Things that we will defend include:
A man leaps to defend his female companion who is insulted by a stranger in a bar, even though the stranger is bigger. Realizing that the man will act recklessly, the stranger backs off.
A branch falls from a tree towards a child. A passing stranger throws himself in the way and gets seriously hurt while saving the child. Later, he says he didn't think -- he just acted instinctively.
We are a possessive species, constantly acquiring new things. We define ourselves partly by what we own. In fact when we own something, it becomes a part of who we are. When others try to take our possessions it as if they are taking a part our selves. It is perhaps unsurprising that we lock up our valuables and detest thieves.
When it comes to our families, evolution adds a whole new level of importance. To lose our mate to another is to lose our chance of breeding. Even if another person mates with them our position is threatened and we could be saddled with raising another person's child. We also open ourselves to ridicule and risk losing social position unless we react strongly.
And most important of all, we will defend our children, even with our lives. Evolution needs the species to continue and has programmes us to strongly protect and defend our children against all threats.

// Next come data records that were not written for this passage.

(* ===== verification/Enumerator.v ===== *)
(** PKCS#11 enumerators: [src/gck/gck-enumerator.c].

    An enumerator walks through modules, slots and sessions, finds objects and reads their
    attributes, only as far as a caller asks.  Its position is the state it is in, a
    function pointer that is called to go forward, and is called to go back when a part is
    done.  [State] is [GckEnumeratorState]; a running call owns the states of a chain of
    enumerators, here a list.  PKCS#11 modules are a class of functions on a world [W]
    which each call may change.  Arrays of attribute types that an enumerator owns live in
    [arrays], so that a use after they are freed is [Ub].

    What a session does when its last reference goes is not modelled, nor are references
    to objects.  A state that is without its session where a handler needs one is [Ub]; the
    code would go on with an invalid handle after a critical warning. *)

From S2P Require Import Prelude StateM Attributes AttrStore.
Local Open Scope Z_scope.

(** * PKCS#11 *)

(** Return values; the others are of no interest here. *)
Inductive RV := CKR_OK | CKR_ATTRIBUTE_SENSITIVE | CKR_ATTRIBUTE_TYPE_INVALID | CKR_OTHER (rv : Z).

Definition GCK_IS_GET_ATTRIBUTE_RV_OK (rv : RV) : bool :=
  match rv with CKR_OK | CKR_ATTRIBUTE_SENSITIVE | CKR_ATTRIBUTE_TYPE_INVALID => true | CKR_OTHER _ => false end.

Definition rv_ok (rv : RV) : bool := match rv with CKR_OK => true | _ => false end.

(** The fields of [GckTokenInfo] a URI matches; [None] is NULL. *)
Record TokenInfo := mk_token_info {
  label : option (list Z); manufacturer_id : option (list Z); model : option (list Z); serial_number : option (list Z)
}.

Evolution also makes us very sensitive to threats, which particularly affect our sense of control. While defending exposes us and may decrease control in the short term, by doing so we assert our ability and so gain longer-term control.
If you connect with people, then if you appear to be in danger they may well want to defend you. This is one of the reasons why we make friends and go out together. You can also provoke defending by exposing a threat to something the other person owns or holds dear. Beware in this of becoming the target of their attack!